> [WORK TO COMPLETE]:
Instruction for the entries that follow: retype exactly the lines from the line with "ControllerLoop.v" to the line with "ClientsetTheorems.v", both included, and omit all others.

** Opening DATA PROVIDED block **

(* ===== verification/_CoqProject ===== *)
-Q . S2P
Prelude.v
GoStrings.v
ApiTypes.v
GoHeap.v
DeepCopy.v
DeepCopyTheorems.v
ApiServer.v
Features.v
Reconciler.v
ReconcilerFacts.v
EventHandlers.v
NextStatus.v
ControllerLoop.v
Failures.v
ReconcilerTheorems.v
MemLoop.v
RecordedTypes.v
MutatingHandler.v
MutatingFacts.v
Persistence.v
Cluster.v
ClusterFacts.v
ClusterTheorems.v
MemOperator.v
MutatingTheorems.v
Crypto.v
Generator.v
GeneratorFacts.v
CertWriter.v
CertWriterFacts.v
SecretWriter.v
SecretWriterFacts.v
CertWorld.v
MemCluster.v
WebhookUtil.v
CertTheorems.v
Clientset.v
TypedClient.v
FakeClients.v
FakeTheorems.v
ClientInterfaces.v
ClientsetTheorems.v
Listers.v
Informers.v
TestUtils.v
InformersTheorems.v
Configuration.v
ConfigurationTheorems.v
MemConfigurations.v
FileSystem.v
FileSystemFacts.v
AtomicWriter.v
AtomicWriterFacts.v
PathValidation.v
AtomicWriterSteps.v
AtomicWriterFiles.v
AtomicWriterPublish.v
AtomicWriterTheorems.v
MemHost.v
FsWriter.v
FsWriterTheorems.v
CertDirectory.v
WebhookServer.v
WebhookServerTheorems.v
PackageInit.v
HealthChecker.v
HealthTheorems.v
WebhookController.v
WorldLifts.v
ProcessFrames.v
FsCertFacts.v
ControllerTheorems.v
QuietRuns.v
SyncSucceeds.v
ControllerRuns.v
Startup.v
StartupTheorems.v
Readiness.v
MemProcess.v
MemStartup.v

** Closing DATA PROVIDED block **

> [ANSWER TO THE PROBLEM]:
ControllerLoop.v
Failures.v
ReconcilerTheorems.v
MemLoop.v
RecordedTypes.v
MutatingHandler.v
MutatingFacts.v
Persistence.v
Cluster.v
ClusterFacts.v
ClusterTheorems.v
MemOperator.v
MutatingTheorems.v
Crypto.v
Generator.v
GeneratorFacts.v
CertWriter.v
CertWriterFacts.v
SecretWriter.v
SecretWriterFacts.v
CertWorld.v
MemCluster.v
WebhookUtil.v
CertTheorems.v
Clientset.v
TypedClient.v
FakeClients.v
FakeTheorems.v
ClientInterfaces.v
ClientsetTheorems.v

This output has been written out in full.